Geospatial analysis with the Simple Data Analysis library

In this lesson, we will learn how to use the open-source library I created: simple-data-analysis. This library allows you to work with both tabular and geospatial data. Here, we will analyze wildfires in Canadian provinces to answer the following question:

How much land have wildfires burned in each Canadian province in 2023?

To do that, we will convert a CSV file containing the latitude and longitude of wildfires into point geometries, open a GeoJSON file with provincial boundaries, and perform a spatial join to determine which fire occurred in which province.

If you have a moment, please consider adding a ⭐ to the library’s GitHub repository. It’s always nice to know your open-source work is appreciated. 😊

Note that you should have already completed the First steps 🧑‍🎓 and Pushing further 🚀 sections, as well as the previous lesson on Tabular data from this section.

Want to know when new lessons are available? Subscribe to the newsletter ✉️ and give a ⭐ to the GitHub repository to keep me motivated! Click here to get in touch.

Setup

As we did in the previous lesson, create a new folder on your computer, open it with VS Code, and run the following command in the terminal: deno -A jsr:@nshiab/setup-sda

After running this command, your terminal will display a description of the created files and installed libraries.

Next, run the suggested task to start and watch sda/main.ts: deno task sda

A screenshot showing VS Code after running setup-sda.

💡

For SDA to work properly, it’s best to have at least version 2.1.9 of Deno.
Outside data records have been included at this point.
(* ===== verification/Json.v ===== *)
(** * JSON values

    The data model of [serde_json::Value], its accessors, and the meaning of
    the [#[derive(Deserialize)]] field attributes on a JSON object: a plain
    field must be present, [#[serde(default)]] supplies the default when the
    key is absent, an [Option] field is [None] when the key is absent or
    [null], and unknown keys are ignored. A decoder answers [None] where
    serde answers an error. Printing and parsing of JSON text belong to the
    serde library (see [Platform]). *)
From Stdlib Require OrdersEx.
From S2P Require Export Prelude.

Inductive Number : Type :=
| PosInt (n : Z)
| NegInt (n : Z)
| Float (text : string).

Inductive Value : Type :=
| VNull
| VBool (b : bool)
| VNumber (n : Number)
| VString (s : string)
| VArray (vs : list Value)
| VObject (kvs : list (string * Value)).

(** ** Accessors *)

Fixpoint assoc (k : string) (kvs : list (string * Value)) : option Value :=
  match kvs with
  | [] => None
  | (k', v) :: kvs => if String.eqb k' k then Some v else assoc k kvs
  end.

Definition get (k : string) (v : Value) : option Value :=
  match v with VObject kvs => assoc k kvs | _ => None end.

Definition as_str (v : Value) : option string :=
  match v with VString s => Some s | _ => None end.

Definition as_bool (v : Value) : option bool :=
  match v with VBool b => Some b | _ => None end.

Definition as_u64 (v : Value) : option Z :=
  match v with VNumber (PosInt n) => Some n | _ => None end.

Definition as_array (v : Value) : option (list Value) :=
  match v with VArray vs => Some vs | _ => None end.

(** [v.get(k).and_then(|v| v.as_str())] *)
Definition get_str (k : string) (v : Value) : option string := get k v ≫= as_str.

Definition get_bool (k : string) (v : Value) : option bool := get k v ≫= as_bool.

(** [serde_json::json!] of an integer and of an [Option]. *)
Definition VInt (n : Z) : Value := VNumber (if (n <? 0)%Z then NegInt n else PosInt n).

Definition VOption {A} (f : A → Value) (o : option A) : Value :=
  match o with Some a => f a | None => VNull end.

(** A field written under [skip_serializing_if = "Option::is_none"]. *)
Definition opt_field {A} (k : string) (f : A → Value) (o : option A) :
    list (string * Value) :=
  match o with Some a => [(k, f a)] | None => [] end.

(** ** Nesting *)

(** How deep arrays and objects nest. *)
Fixpoint value_depth (v : Value) : nat :=
  match v with
  | VArray vs => S (max_list (value_depth <$> vs))
  | VObject kvs =>
      S (max_list ((λ kv : string * Value, let '(_, v) := kv in value_depth v) <$> kvs))
  | _ => 0
  end.

Lemma get_depth k v x : get k v = Some x → value_depth x < value_depth v.
Proof.
  destruct v as [| | | | |kvs]; simpl; try done. intros Hx.
  apply Nat.lt_succ_r, max_list_elem_of_le, list_elem_of_fmap.
  induction kvs as [|[k' v] kvs IH]; simpl in Hx; [done|].
  destruct (String.eqb k' k).
  - injection Hx as ->. exists (k', x). split; [done|left].
  - destruct (IH Hx) as (kv & Hd & Hin). exists kv. split; [done|by right].
Qed.

Lemma elem_depth v vs : v ∈ vs → value_depth v < value_depth (VArray vs).
Proof.
  intros Hv. simpl. apply Nat.lt_succ_r, max_list_elem_of_le, list_elem_of_fmap. eauto.
Qed.

(** ** Values that survive printing and parsing

    Integers in the range of serde_json's [u64] and [i64], objects in the order
    of its [BTreeMap], nested no deeper than its recursion limit allows. Floats
    are left out. *)
Fixpoint keys_ascending (keys : list string) : bool :=
  match keys with
  | k1 :: (k2 :: _) as rest => String.ltb k1 k2 && keys_ascending rest
  | _ => true
  end.

Fixpoint canonical (depth : nat) (v : Value) : bool :=
  match v, depth with
  | VNull, _ | VBool _, _ | VString _, _ => true
  | VNumber (PosInt n), _ => ((0 <=? n) && (n <? 2 ^ 64))%Z
  | VNumber (NegInt n), _ => ((- 2 ^ 63 <=? n) && (n <? 0))%Z
  | VNumber (Float _), _ => false
  | VArray vs, S depth => forallb (canonical depth) vs
  | VObject kvs, S depth =>
      keys_ascending kvs.*1 && forallb (canonical depth) kvs.*2
  | _, 0 => false
  end.

Lemma canonical_array depth vs :
  canonical (S depth) (VArray vs) = forallb (canonical depth) vs.
Proof. done. Qed.

Lemma canonical_string depth s : canonical depth (VString s) = true.
Proof. by destruct depth. Qed.

(** ** What parsing makes of an object

    [serde_json::Map] is a [BTreeMap]: parsing collects the members in the order
    of their keys. *)
Fixpoint insert_key (k : string) (v : Value) (kvs : list (string * Value)) :
    list (string * Value) :=
  match kvs with
  | [] => [(k, v)]
  | (k', v') :: rest =>
      if String.eqb k k' then (k, v) :: rest
      else if String.ltb k k' then (k, v) :: kvs
      else (k', v') :: insert_key k v rest
  end.

Definition sort_keys (kvs : list (string * Value)) : list (string * Value) :=
  foldl (λ m (kv : string * Value), insert_key kv.1 kv.2 m) [] kvs.

Fixpoint normalize (v : Value) : Value :=
  match v with
  | VArray vs => VArray (normalize <$> vs)
  | VObject kvs =>
      VObject (sort_keys ((λ kv : string * Value, let '(k, v) := kv in (k, normalize v)) <$> kvs))
  | _ => v
  end.

(** What [normalize] is the reading of: as [canonical], in any order of keys. *)
Fixpoint printable (depth : nat) (v : Value) : bool :=
  match v, depth with
  | VNull, _ | VBool _, _ | VString _, _ => true
  | VNumber (PosInt n), _ => ((0 <=? n) && (n <? 2 ^ 64))%Z
  | VNumber (NegInt n), _ => ((- 2 ^ 63 <=? n) && (n <? 0))%Z
  | VNumber (Float _), _ => false
  | VArray vs, S depth => forallb (printable depth) vs
  | VObject kvs, S depth =>
      bool_decide (NoDup kvs.*1) && forallb (printable depth) kvs.*2
  | _, 0 => false
  end.

Lemma printable_object depth kvs :
  printable (S depth) (VObject kvs) =
    bool_decide (NoDup kvs.*1) && forallb (printable depth) kvs.*2.
Proof. done. Qed.

Lemma printable_string depth s : printable depth (VString s) = true.
Proof. by destruct depth. Qed.

#[global] Arguments canonical : simpl never.
#[global] Arguments printable : simpl never.

(** The deepest nesting the parser accepts. *)
Definition json_max_depth : nat := 127.

(** ** Decoding *)

Definition De (A : Type) : Type := Value → option A.

Definition de_value : De Value := Some.
Definition de_string : De string := as_str.
Definition de_bool : De bool := as_bool.
Definition de_u64 : De Z := as_u64.

Definition de_i64 : De Z := λ v,
  match v with
  | VNumber (PosInt n) => if (n <=? 2 ^ 63 - 1)%Z then Some n else None
  | VNumber (NegInt n) => if (- 2 ^ 63 <=? n)%Z then Some n else None
  | _ => None
  end.

Definition de_vec {A} (d : De A) : De (list A) := λ v, as_array v ≫= mapM d.

Definition de_option {A} (d : De A) : De (option A) := λ v,
  match v with VNull => Some None | _ => Some <$> d v end.

(** A struct is read from a JSON object. *)
Definition de_struct {A} (d : De A) : De A := λ v,
  match v with VObject _ => d v | _ => None end.

Section fields.
Context {A : Type} (k : string) (d : De A).

Definition field : De A := λ v, get k v ≫= d.

Definition field_default (dflt : A) : De A := λ v,
  match get k v with Some x => d x | None => Some dflt end.

Definition field_option : De (option A) := λ v,
  match get k v with Some x => de_option d x | None => Some None end.
End fields.

(** ** Lemmas *)

(** Decoding an array depends on the decoder only at its elements. *)
Lemma de_vec_ext {A} (d1 d2 : De A) v :
  (∀ x, value_depth x < value_depth v → d1 x = d2 x) → de_vec d1 v = de_vec d2 v.
Proof.
  destruct v as [| | | |vs|]; try done. intros Hd.
  assert (Hall : Forall (λ x, d1 x = d2 x) vs).
  { apply Forall_forall. intros x Hx. by apply Hd, elem_depth. }
  unfold de_vec. simpl. clear Hd. induction Hall as [|x l Hx Hl IH]; [done|].
  simpl. by rewrite Hx, IH.
Qed.

Lemma field_default_absent {A} k (d : De A) dflt v :
  get k v = None → field_default k d dflt v = Some dflt.
Proof. unfold field_default. by intros ->. Qed.

Lemma field_option_absent {A} k (d : De A) v :
  get k v = None → field_option k d v = Some None.
Proof. unfold field_option. by intros ->. Qed.

Lemma field_present {A} k (d : De A) v a :
  field k d v = Some a → ∃ x, get k v = Some x ∧ d x = Some a.
Proof. unfold field. intros (x & ? & ?)%bind_Some. eauto. Qed.

(** ** Reading an object in another order of keys *)

Lemma assoc_insert_key k k' v m :
  assoc k (insert_key k' v m) = if String.eqb k' k then Some v else assoc k m.
Proof.
  induction m as [|[k1 v1] m IH]; simpl; [done|].
  destruct (String.eqb_spec k' k1) as [->|Hne]; simpl.
  { by destruct (String.eqb_spec k1 k). }
  destruct (String.ltb k' k1); simpl; [done|]. rewrite IH.
  destruct (String.eqb_spec k1 k) as [->|]; [|done].
  by destruct (String.eqb_spec k' k).
Qed.

Lemma assoc_not_in k kvs : k ∉ kvs.*1 → assoc k kvs = None.
Proof.
  induction kvs as [|[k' v] kvs IH]; simpl; [done|]. intros [Hne Hin]%not_elem_of_cons.
  rewrite (proj2 (String.eqb_neq k' k)) by congruence. by apply IH.
Qed.

Lemma assoc_sort_keys_from k kvs m :
  NoDup kvs.*1 →
  assoc k (foldl (λ m (kv : string * Value), insert_key kv.1 kv.2 m) m kvs) =
    match assoc k kvs with Some v => Some v | None => assoc k m end.
Proof.
  revert m. induction kvs as [|[k' v] kvs IH]; intros m; simpl; [done|].
  intros [Hnin Hnd]%NoDup_cons. rewrite IH by done. rewrite assoc_insert_key.
  destruct (String.eqb_spec k' k) as [->|]; [|done]. by rewrite assoc_not_in.
Qed.

Lemma assoc_sort_keys k kvs : NoDup kvs.*1 → assoc k (sort_keys kvs) = assoc k kvs.
Proof.
  intros Hnd. unfold sort_keys. rewrite assoc_sort_keys_from by done.
  by destruct (assoc k kvs).
Qed.

Lemma assoc_fmap (f : Value → Value) k kvs :
  assoc k ((λ kv : string * Value, let '(k, v) := kv in (k, f v)) <$> kvs) =
    f <$> assoc k kvs.
Proof.
  induction kvs as [|[k' v] kvs IH]; simpl; [done|]. by destruct (String.eqb k' k).
Qed.

Lemma keys_fmap (f : Value → Value) (kvs : list (string * Value)) :
  ((λ kv : string * Value, let '(k, v) := kv in (k, f v)) <$> kvs).*1 = kvs.*1.
Proof. induction kvs as [|[k v] kvs IH]; simpl; [done|]. by f_equal. Qed.

(** Reading a key does not see the reordering. *)
Lemma get_normalize k kvs :
  NoDup kvs.*1 → get k (normalize (VObject kvs)) = normalize <$> get k (VObject kvs).
Proof.
  intros Hnd. simpl. rewrite assoc_sort_keys by (by rewrite keys_fmap). apply assoc_fmap.
Qed.

Lemma normalize_string s : normalize (VString s) = VString s.
Proof. done. Qed.

(** ** Canonical values are their own reading *)

Lemma string_compare_OT s1 s2 :
  String.compare s1 s2 = OrdersEx.String_as_OT.compare s1 s2.
Proof. reflexivity. Qed.

Lemma ltb_lt s1 s2 : String.ltb s1 s2 = true ↔ OrdersEx.String_as_OT.lt s1 s2.
Proof.
  unfold String.ltb, OrdersEx.String_as_OT.lt. rewrite string_compare_OT.
  by destruct (OrdersEx.String_as_OT.compare s1 s2).
Qed.

Lemma ltb_irrefl s : String.ltb s s = false.
Proof.
  destruct (String.ltb s s) eqn:E; [|done]. apply ltb_lt in E.
  exfalso. revert E. apply OrdersEx.String_as_OT.lt_strorder.
Qed.

Lemma ltb_trans s1 s2 s3 :
  String.ltb s1 s2 = true → String.ltb s2 s3 = true → String.ltb s1 s3 = true.
Proof. rewrite !ltb_lt. intros H1 H2. by transitivity s2. Qed.

Lemma ltb_asym s1 s2 : String.ltb s1 s2 = true → String.ltb s2 s1 = false.
Proof.
  intros H1. destruct (String.ltb s2 s1) eqn:H2; [|done].
  pose proof (ltb_trans _ _ _ H1 H2) as H. by rewrite ltb_irrefl in H.
Qed.

Definition above (kvs : list (string * Value)) (k : string) : Prop :=
  Forall (λ k', String.ltb k' k = true) kvs.*1.

Lemma insert_key_above k v kvs : above kvs k → insert_key k v kvs = kvs ++ [(k, v)].
Proof.
  induction kvs as [|[k' v'] kvs IH]; simpl; [done|]. intros [Hlt Hall]%Forall_cons. simpl in Hlt.
  destruct (String.eqb_spec k k') as [->|]; [by rewrite ltb_irrefl in Hlt|].
  rewrite (ltb_asym _ _ Hlt). by rewrite IH.
Qed.

Lemma keys_ascending_cons k keys :
  keys_ascending (k :: keys) = true →
  Forall (λ k', String.ltb k k' = true) keys ∧ keys_ascending keys = true.
Proof.
  revert k. induction keys as [|k1 keys IH]; intros k; [done|]. cbn -[String.ltb].
  intros [Hlt Hasc]%andb_prop. split; [|exact Hasc]. constructor; [done|].
  destruct (IH k1 Hasc) as [Hall _]. eapply Forall_impl; [exact Hall|].
  intros k' ?. by eapply ltb_trans.
Qed.

Lemma sort_keys_from kvs m :
  keys_ascending kvs.*1 = true → Forall (above m) kvs.*1 →
  foldl (λ m (kv : string * Value), insert_key kv.1 kv.2 m) m kvs = m ++ kvs.
Proof.
  revert m. induction kvs as [|[k v] kvs IH]; intros m Hasc Hall.
  { simpl. by rewrite app_nil_r. }
  change (((k, v) :: kvs).*1) with (k :: kvs.*1) in *.
  apply keys_ascending_cons in Hasc as [Hlt Hasc]. apply Forall_cons in Hall as [Hk Hall].
  simpl. rewrite insert_key_above by done. rewrite IH; [by rewrite <- app_assoc|done|].
  rewrite Forall_forall in Hlt, Hall |- *. intros k' Hin. unfold above.
  rewrite fmap_app. simpl. apply Forall_app. split; [by apply Hall|].
  constructor; [by apply Hlt|constructor].
Qed.

Lemma sort_keys_ascending kvs : keys_ascending kvs.*1 = true → sort_keys kvs = kvs.
Proof.
  intros Hasc. unfold sort_keys. rewrite sort_keys_from; [done|done|].
  apply Forall_forall. intros k _. constructor.
Qed.

Lemma keys_ascending_NoDup keys : keys_ascending keys = true → NoDup keys.
Proof.
  induction keys as [|k keys IH]; [constructor|]. intros [Hall Hasc]%keys_ascending_cons.
  constructor; [|by apply IH]. intros Hin. rewrite Forall_forall in Hall.
  specialize (Hall k Hin). simpl in Hall. by rewrite ltb_irrefl in Hall.
Qed.

(** A printed canonical value is read back as it is. *)
Lemma normalize_canonical depth v : canonical depth v = true → normalize v = v.
Proof.
  revert v. induction depth as [|depth IH]; intros [|b|[]|s|vs|kvs]; try done.
  - unfold canonical; fold canonical. intros Hall. simpl. f_equal.
    induction vs as [|v vs IHl]; [done|]. simpl in *. apply andb_prop in Hall as [Hv Hall].
    apply (f_equal2 cons); [by apply IH|by apply IHl].
  - unfold canonical; fold canonical. intros [Hasc Hall]%andb_prop. simpl. f_equal.
    assert (Heq : (λ kv : string * Value, let '(k, v) := kv in (k, normalize v)) <$> kvs = kvs).
    { clear Hasc. induction kvs as [|[k v] kvs IHl]; [done|]. simpl in *.
      apply andb_prop in Hall as [Hv Hall].
      apply (f_equal2 cons); [by rewrite IH|by apply IHl]. }
    rewrite Heq. by apply sort_keys_ascending.
Qed.

Lemma canonical_printable depth v : canonical depth v = true → printable depth v = true.
Proof.
  revert v. induction depth as [|depth IH]; intros [|b|[]|s|vs|kvs]; try done.
  - unfold canonical, printable; fold canonical printable.
    induction vs as [|v vs IHl]; simpl; [done|]. intros [Hv Hall]%andb_prop.
    rewrite IH by done. by apply IHl.
  - unfold canonical, printable; fold canonical printable. intros [Hasc Hall]%andb_prop.
    rewrite bool_decide_eq_true_2 by (by apply keys_ascending_NoDup). simpl. clear Hasc.
    induction kvs as [|[k v] kvs IHl]; simpl in *; [done|].
    apply andb_prop in Hall as [Hv Hall]. rewrite IH by done. by apply IHl.
Qed.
To check your version, you can run deno --version in your terminal. To upgrade it, simply run deno upgrade.

Loading and caching data

Wildfires

Let’s start by fetching the 2023 Canadian wildfire data. 🔥 I uploaded the dataset to GitHub. This CSV file comes from Natural Resources Canada.
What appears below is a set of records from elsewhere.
(* ===== verification/Types.v ===== *)
(** * Identifiers and accounts

    [crates/mail-mcp-core/src/types.rs]. Each newtype of the source is a
    record of its own, so that a message id is never taken for a thread id. *)
From S2P Require Export Errors Json.

(** A ULID is a 128-bit number; its text form is the ulid library's. *)
Definition Ulid : Type := N.

Record AccountId : Type := mkAccountId { account_ulid : Ulid }.

Record MessageId : Type := MessageId_from { message_str : string }.
Record ThreadId : Type := ThreadId_from { thread_str : string }.
Record DraftId : Type := DraftId_from { draft_str : string }.
Record LabelId : Type := LabelId_from { label_str : string }.
Record FolderId : Type := FolderId_from { folder_str : string }.

Global Instance AccountId_eq_dec : EqDecision AccountId.
Proof. solve_decision. Defined.
Global Instance AccountId_countable : Countable AccountId :=
  inj_countable' account_ulid mkAccountId (λ '(mkAccountId _), eq_refl).
Global Instance MessageId_eq_dec : EqDecision MessageId.
Proof. solve_decision. Defined.
Global Instance MessageId_countable : Countable MessageId :=
  inj_countable' message_str MessageId_from (λ '(MessageId_from _), eq_refl).
Global Instance ThreadId_eq_dec : EqDecision ThreadId.
Proof. solve_decision. Defined.
Global Instance LabelId_eq_dec : EqDecision LabelId.
Proof. solve_decision. Defined.
Global Instance FolderId_eq_dec : EqDecision FolderId.
Proof. solve_decision. Defined.
Global Instance DraftId_eq_dec : EqDecision DraftId.
Proof. solve_decision. Defined.

(** Which mail provider an account belongs to. *)
Inductive ProviderKind : Type := Gmail | Microsoft365 | Imap.

Global Instance ProviderKind_eq_dec : EqDecision ProviderKind.
Proof. solve_decision. Defined.

(** [ProviderKind::as_str]; its serde names are the same strings. *)
Definition provider_as_str (k : ProviderKind) : string :=
  match k with
  | Gmail => "gmail"
  | Microsoft365 => "m365"
  | Imap => "imap"
  end.

(** [ProviderKind::from_str] *)
Definition provider_from_str (s : string) : string + ProviderKind :=
  if String.eqb s "gmail" then inr Gmail
  else if String.eqb s "m365" then inr Microsoft365
  else if String.eqb s "imap" then inr Imap
  else inl ("unknown provider kind: " +:+ s).

(** An instant, in nanoseconds since the epoch. *)
Definition DateTime : Type := Z.

Record Account : Type := mkAccount {
  acc_id : AccountId;
  acc_label : string;
  acc_provider : ProviderKind;
  acc_email : string;
  acc_config : Value;
  acc_scopes : list string;
  acc_created_at : DateTime;
  acc_last_validated : option DateTime;
}.

Lemma provider_from_as_str k : provider_from_str (provider_as_str k) = inr k.
Proof. by destruct k. Qed.

Lemma provider_from_str_Ok s k :
  provider_from_str s = inr k → s = provider_as_str k.
Proof.
  unfold provider_from_str.
  destruct (String.eqb_spec s "gmail"); [by intros [= <-]|].
  destruct (String.eqb_spec s "m365"); [by intros [= <-]|].
  destruct (String.eqb_spec s "imap"); [by intros [= <-]|done].
Qed.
First, we create a new table and use the loadData method to load the data. Then, we use logTable to display it in the terminal.

main.ts

import { SimpleDB } from "@nshiab/simple-data-analysis";
 
const sdb = new SimpleDB();
 
const fires = sdb.newTable("fires");
await fires.loadData(
  "https://raw.githubusercontent.com/nshiab/simple-data-analysis/main/test/geodata/files/firesCanada2023.csv",
);
await fires.logTable();
 
await sdb.done();

A screenshot showing the 2023 Canadian wildfires data in VS Code terminal.
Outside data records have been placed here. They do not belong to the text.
(* ===== verification/ToolTypes.v ===== *)
(** * The types of tool calls

    The catalog advertises a JSON schema for the arguments of each tool; the
    dispatcher reads the arguments by hand, with defaults for what it does not
    find. Here the part of JSON Schema the catalog uses is given its meaning, a
    call of a tool its typed form, and the two are shown to agree: on arguments
    that satisfy the advertised schema no default is taken and nothing is
    dropped. *)
From S2P Require Export Dispatch.

(** ** JSON Schema *)

(** The keyword [type]; an integer is a number written without a fraction. *)
Definition has_type (name : string) (v : Value) : bool :=
  match v with
  | VObject _ => String.eqb name "object"
  | VArray _ => String.eqb name "array"
  | VString _ => String.eqb name "string"
  | VBool _ => String.eqb name "boolean"
  | VNumber (PosInt _) => String.eqb name "integer" || String.eqb name "number"
  | VNumber (NegInt n) =>
      (n <? 0)%Z && (String.eqb name "integer" || String.eqb name "number")
  | VNumber (Float _) => String.eqb name "number"
  | VNull => String.eqb name "null"
  end.

Definition is_object (v : Value) : bool := match v with VObject _ => true | _ => false end.

Definition keys_of (v : Value) : list string :=
  match v with VObject kvs => kvs.*1 | _ => [] end.

(** An integer bound; a number that is none satisfies it. *)
Definition bounded (test : Z → Z → bool) (bound v : Value) : bool :=
  match bound, v with
  | VNumber (PosInt b | NegInt b), VNumber (PosInt n | NegInt n) => test b n
  | _, _ => true
  end.

(** [valid schema v]: every keyword of the schema holds of the value; unknown
    keywords, such as [default], say nothing. *)
Fixpoint valid (schema v : Value) : bool :=
  match schema with
  | VObject kvs =>
      (fix keywords (l : list (string * Value)) : bool :=
         match l with
         | [] => true
         | (key, arg) :: l =>
             (if String.eqb key "type" then
                match arg with VString name => has_type name v | _ => false end
              else if String.eqb key "properties" then
                match arg with
                | VObject props =>
                    (fix each (ps : list (string * Value)) : bool :=
                       match ps with
                       | [] => true
                       | (k, sub) :: ps =>
                           match get k v with Some x => valid sub x | None => true end
                           && each ps
                       end) props
                | _ => false
                end
              else if String.eqb key "required" then
                match arg with
                | VArray names =>
                    negb (is_object v) ||
                    forallb (λ n, match n with
                                  | VString k => bool_decide (is_Some (get k v))
                                  | _ => false
                                  end) names
                | _ => false
                end
              else if String.eqb key "additionalProperties" then
                match arg with
                | VBool false =>
                    forallb (λ k, any_eq k (default [] (keys_of <$> Json.assoc "properties" kvs)))
                      (keys_of v)
                | _ => true
                end
              else if String.eqb key "items" then
                match v with VArray vs => forallb (valid arg) vs | _ => true end
              else if String.eqb key "minimum" then bounded Z.leb arg v
              else if String.eqb key "maximum" then bounded Z.geb arg v
              else true) && keywords l
         end) kvs
  | _ => false
  end.

(** ** Typed calls *)

(** A call of each tool with arguments of the types the provider takes. *)
Inductive Call : Type :=
| CSearch (q : SearchQuery)
| CGetThread (id : ThreadId)
| CGetMessage (id : MessageId)
| CListFolders
| CListLabels
| CListDrafts
| CMarkRead (ids : list MessageId) (read : bool)
| CStar (ids : list MessageId) (starred : bool)
| CLabel (ids : list MessageId) (label : LabelId) (on : bool)
| CMoveTo (ids : list MessageId) (folder : FolderId)
| CArchive (ids : list MessageId)
| CTrash (ids : list MessageId)
| CUntrash (ids : list MessageId)
| CCreateDraft (d : DraftInput)
| CUpdateDraft (id : DraftId) (d : DraftInput)
| CSendMessage (m : OutgoingMessage)
| CSendDraft (id : DraftId).

(** A member that may be absent, but must have its type. *)
Definition optional {A} (k : string) (d : De A) : De (option A) := λ v,
  match get k v with Some x => Some <$> d x | None => Some None end.

(** An integer of a range. *)
Definition de_range (lo hi : Z) (v : Value) : option Z :=
  n ← as_u64 v;
  if ((lo <=? n) && (n <=? hi))%Z then Some n else None.

Definition de_ids (args : Value) : option (list MessageId) :=
  ids ← field "message_ids" (de_vec de_string) args;
  Some (fmap (M := list) MessageId_from ids).

(** The strict reading of the arguments: no defaults, nothing skipped. *)
Definition typed_call (tool : string) (args : Value) : option Call :=
  if String.eqb tool "search" then
    text ← optional "query" de_string args;
    folder ← optional "folder_id" de_string args;
    label ← optional "label_id" de_string args;
    limit ← optional "limit" (de_range 1 100) args;
    cursor ← optional "cursor" de_string args;
    Some (CSearch (mkSearchQuery text (fmap (M := option) FolderId_from folder)
                     (fmap (M := option) LabelId_from label)
                     limit cursor))
  else if String.eqb tool "get_thread" then
    id ← field "thread_id" de_string args; Some (CGetThread (ThreadId_from id))
  else if String.eqb tool "get_message" then
    id ← field "message_id" de_string args; Some (CGetMessage (MessageId_from id))
  else if String.eqb tool "list_folders" then Some CListFolders
  else if String.eqb tool "list_labels" then Some CListLabels
  else if String.eqb tool "list_drafts" then Some CListDrafts
  else if String.eqb tool "mark_read" then
    ids ← de_ids args; read ← field "read" de_bool args; Some (CMarkRead ids read)
  else if String.eqb tool "star" then
    ids ← de_ids args; starred ← field "starred" de_bool args; Some (CStar ids starred)
  else if String.eqb tool "label" then
    ids ← de_ids args; label ← field "label_id" de_string args;
    on ← field "on" de_bool args; Some (CLabel ids (LabelId_from label) on)
  else if String.eqb tool "move_to" then
    ids ← de_ids args; folder ← field "folder_id" de_string args;
    Some (CMoveTo ids (FolderId_from folder))
  else if String.eqb tool "archive" then CArchive <$> de_ids args
  else if String.eqb tool "trash" then CTrash <$> de_ids args
  else if String.eqb tool "untrash" then CUntrash <$> de_ids args
  else if String.eqb tool "create_draft" then
    s ← de_send_args args; Some (CCreateDraft (draft_input s))
  else if String.eqb tool "update_draft" then
    s ← de_update_args args;
    Some (CUpdateDraft (DraftId_from (ua_draft_id s)) (update_input s))
  else if String.eqb tool "send_message" then
    s ← de_send_args args; Some (CSendMessage (outgoing_message s))
  else if String.eqb tool "send_draft" then
    id ← field "draft_id" de_string args; Some (CSendDraft (DraftId_from id))
  else None.

Section run.
Context `{PF : Platform}.

(** What a typed call does: one operation of the provider, and its result. *)
Definition run_call (p : MailProvider) (call : Call) : M Value :=
  match call with
  | CSearch q => r ← p_search p q; mret (search_results_value r)
  | CGetThread id => t ← p_get_thread p id; mret (thread_value t)
  | CGetMessage id => m ← p_get_message p id; mret (message_value m)
  | CListFolders => l ← p_list_folders p; mret (VArray (folder_value <$> l))
  | CListLabels => l ← p_list_labels p; mret (VArray (label_value <$> l))
  | CListDrafts => l ← p_list_drafts p; mret (VArray (draft_summary_value <$> l))
  | CMarkRead ids read => _ ← p_mark_read p ids read; mret ok_true
  | CStar ids starred => _ ← p_star p ids starred; mret ok_true
  | CLabel ids label on => _ ← p_label p ids label on; mret ok_true
  | CMoveTo ids folder => _ ← p_move_to p ids folder; mret ok_true
  | CArchive ids => _ ← p_archive p ids; mret ok_true
  | CTrash ids => _ ← p_trash p ids; mret ok_true
  | CUntrash ids => _ ← p_untrash p ids; mret ok_true
  | CCreateDraft d => id ← p_create_draft p d; mret (VObject [("draft_id", draft_id_value id)])
  | CUpdateDraft id d => _ ← p_update_draft p id d; mret ok_true
  | CSendMessage m =>
      id ← p_send_message p m; mret (VObject [("message_id", message_id_value id)])
  | CSendDraft id =>
      id ← p_send_draft p id; mret (VObject [("message_id", message_id_value id)])
  end.
End run.

(** ** What a valid value is *)

(** A member the schema names: of its type, or absent and not required. *)
Definition member (required : list string) (args : Value) (p : string * Value) : Prop :=
  (∃ x, get p.1 args = Some x ∧ valid p.2 x = true) ∨
  (any_eq p.1 required = false ∧ get p.1 args = None).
As we can see, we have around 7,000 wildfires. The latitude and longitude values are stored in two separate columns. To convert these into geometries that allow us to use geospatial methods, we can use the points method.

This method requires three arguments: the name of the column storing latitude, the name of the column storing longitude, and the name of the new column where the point geometries will be stored, which I usually name geom.

main.ts

import { SimpleDB } from "@nshiab/simple-data-analysis";
 
const sdb = new SimpleDB();
 
const fires = sdb.newTable("fires");
await fires.loadData(
  "https://raw.githubusercontent.com/nshiab/simple-data-analysis/main/test/geodata/files/firesCanada2023.csv",
);
await fires.points("lat", "lon", "geom");
await fires.logTable();
 
await sdb.done();

A screenshot showing the 2023 Canadian wildfires as point geometries.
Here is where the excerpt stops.